**Extracted records**
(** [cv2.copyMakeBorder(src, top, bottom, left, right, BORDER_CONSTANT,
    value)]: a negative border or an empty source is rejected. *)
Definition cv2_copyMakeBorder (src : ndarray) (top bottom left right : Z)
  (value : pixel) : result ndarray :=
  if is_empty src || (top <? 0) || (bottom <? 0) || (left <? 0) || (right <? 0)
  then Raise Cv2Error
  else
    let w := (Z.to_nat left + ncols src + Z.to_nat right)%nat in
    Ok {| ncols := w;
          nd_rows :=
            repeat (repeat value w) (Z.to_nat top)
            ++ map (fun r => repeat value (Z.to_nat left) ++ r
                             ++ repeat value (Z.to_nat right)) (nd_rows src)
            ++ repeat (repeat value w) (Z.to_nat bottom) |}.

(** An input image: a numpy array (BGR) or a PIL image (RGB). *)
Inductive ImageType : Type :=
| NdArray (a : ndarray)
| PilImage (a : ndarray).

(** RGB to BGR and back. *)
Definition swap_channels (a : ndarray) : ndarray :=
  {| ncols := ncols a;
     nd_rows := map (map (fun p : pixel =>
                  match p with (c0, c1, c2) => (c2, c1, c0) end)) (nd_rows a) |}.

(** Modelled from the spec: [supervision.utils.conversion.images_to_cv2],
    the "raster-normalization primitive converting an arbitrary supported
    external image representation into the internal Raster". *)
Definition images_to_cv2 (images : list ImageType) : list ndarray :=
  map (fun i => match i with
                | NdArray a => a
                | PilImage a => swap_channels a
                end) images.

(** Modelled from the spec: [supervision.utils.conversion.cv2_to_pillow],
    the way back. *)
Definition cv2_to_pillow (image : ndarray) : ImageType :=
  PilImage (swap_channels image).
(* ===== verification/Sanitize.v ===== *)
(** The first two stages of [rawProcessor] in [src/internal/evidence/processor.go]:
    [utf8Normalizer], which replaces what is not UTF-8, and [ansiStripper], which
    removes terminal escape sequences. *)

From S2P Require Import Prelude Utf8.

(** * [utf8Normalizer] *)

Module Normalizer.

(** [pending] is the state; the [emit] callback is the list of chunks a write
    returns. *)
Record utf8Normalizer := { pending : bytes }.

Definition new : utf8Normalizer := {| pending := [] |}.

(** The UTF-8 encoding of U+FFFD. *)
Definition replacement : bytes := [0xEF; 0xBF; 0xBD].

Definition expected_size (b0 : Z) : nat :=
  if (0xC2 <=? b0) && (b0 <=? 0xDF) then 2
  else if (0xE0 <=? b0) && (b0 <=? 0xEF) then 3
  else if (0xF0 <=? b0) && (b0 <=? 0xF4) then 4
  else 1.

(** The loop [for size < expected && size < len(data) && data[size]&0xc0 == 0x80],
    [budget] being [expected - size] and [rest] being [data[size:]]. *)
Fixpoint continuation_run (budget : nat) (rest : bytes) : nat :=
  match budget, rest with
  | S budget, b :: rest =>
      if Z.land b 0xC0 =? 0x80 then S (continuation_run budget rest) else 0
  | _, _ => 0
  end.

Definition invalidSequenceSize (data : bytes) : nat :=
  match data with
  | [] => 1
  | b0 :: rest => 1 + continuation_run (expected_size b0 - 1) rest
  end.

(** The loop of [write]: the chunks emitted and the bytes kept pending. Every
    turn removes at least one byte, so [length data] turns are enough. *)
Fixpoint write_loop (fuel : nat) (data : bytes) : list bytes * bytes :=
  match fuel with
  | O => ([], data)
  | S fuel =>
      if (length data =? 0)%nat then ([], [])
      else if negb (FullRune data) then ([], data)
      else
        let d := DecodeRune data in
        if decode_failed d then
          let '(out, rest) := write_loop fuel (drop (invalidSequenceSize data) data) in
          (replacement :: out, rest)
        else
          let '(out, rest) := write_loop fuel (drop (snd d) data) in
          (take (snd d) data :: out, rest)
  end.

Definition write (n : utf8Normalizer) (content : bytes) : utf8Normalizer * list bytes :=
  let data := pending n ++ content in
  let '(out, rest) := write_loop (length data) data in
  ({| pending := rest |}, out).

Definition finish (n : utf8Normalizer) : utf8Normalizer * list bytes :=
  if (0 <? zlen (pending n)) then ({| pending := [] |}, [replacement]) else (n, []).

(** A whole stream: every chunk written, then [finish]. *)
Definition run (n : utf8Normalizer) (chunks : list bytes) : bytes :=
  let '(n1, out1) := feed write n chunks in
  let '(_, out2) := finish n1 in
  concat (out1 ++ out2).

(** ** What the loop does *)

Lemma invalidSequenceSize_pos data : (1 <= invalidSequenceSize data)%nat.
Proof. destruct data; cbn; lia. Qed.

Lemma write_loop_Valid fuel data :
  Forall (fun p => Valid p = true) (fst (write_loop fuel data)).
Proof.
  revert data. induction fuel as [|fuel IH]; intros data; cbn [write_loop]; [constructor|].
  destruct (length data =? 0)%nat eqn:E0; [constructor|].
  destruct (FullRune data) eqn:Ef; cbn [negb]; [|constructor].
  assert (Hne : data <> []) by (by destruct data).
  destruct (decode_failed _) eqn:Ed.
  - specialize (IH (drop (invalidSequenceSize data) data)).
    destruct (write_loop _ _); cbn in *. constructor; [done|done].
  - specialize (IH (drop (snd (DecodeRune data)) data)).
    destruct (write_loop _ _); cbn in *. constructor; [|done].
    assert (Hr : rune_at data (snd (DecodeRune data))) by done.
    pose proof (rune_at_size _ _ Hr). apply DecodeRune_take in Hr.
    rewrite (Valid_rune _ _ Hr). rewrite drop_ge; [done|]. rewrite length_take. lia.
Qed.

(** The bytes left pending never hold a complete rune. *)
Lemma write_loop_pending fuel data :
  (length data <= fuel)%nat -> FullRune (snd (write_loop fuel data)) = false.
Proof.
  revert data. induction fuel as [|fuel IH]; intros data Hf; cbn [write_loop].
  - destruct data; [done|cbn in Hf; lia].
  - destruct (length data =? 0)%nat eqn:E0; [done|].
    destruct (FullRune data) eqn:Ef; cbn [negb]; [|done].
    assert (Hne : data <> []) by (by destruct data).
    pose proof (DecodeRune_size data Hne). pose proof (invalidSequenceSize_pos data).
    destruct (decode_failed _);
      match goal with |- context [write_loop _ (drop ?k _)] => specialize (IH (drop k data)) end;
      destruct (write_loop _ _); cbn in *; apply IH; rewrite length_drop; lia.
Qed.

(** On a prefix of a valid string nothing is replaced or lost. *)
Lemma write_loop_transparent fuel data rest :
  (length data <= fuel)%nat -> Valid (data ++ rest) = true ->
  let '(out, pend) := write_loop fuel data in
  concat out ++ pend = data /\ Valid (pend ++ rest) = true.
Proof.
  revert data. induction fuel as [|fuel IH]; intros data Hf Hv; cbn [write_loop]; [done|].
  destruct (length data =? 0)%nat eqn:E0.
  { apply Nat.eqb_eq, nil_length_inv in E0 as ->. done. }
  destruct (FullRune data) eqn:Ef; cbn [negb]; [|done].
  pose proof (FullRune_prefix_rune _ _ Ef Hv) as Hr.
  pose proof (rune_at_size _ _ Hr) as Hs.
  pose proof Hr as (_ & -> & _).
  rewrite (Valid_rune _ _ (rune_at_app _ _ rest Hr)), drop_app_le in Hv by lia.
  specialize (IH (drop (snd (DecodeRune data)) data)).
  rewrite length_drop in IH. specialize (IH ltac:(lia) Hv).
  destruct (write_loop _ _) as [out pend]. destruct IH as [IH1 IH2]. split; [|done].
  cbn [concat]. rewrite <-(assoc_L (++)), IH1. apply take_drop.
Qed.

**The task**
Your job is to print exactly the lines that run from the top of the entries through the line with "(value : pixel)", and no others.

**Solution for this problem**
(** [cv2.copyMakeBorder(src, top, bottom, left, right, BORDER_CONSTANT,
    value)]: a negative border or an empty source is rejected. *)
Definition cv2_copyMakeBorder (src : ndarray) (top bottom left right : Z)
  (value : pixel) : result ndarray :=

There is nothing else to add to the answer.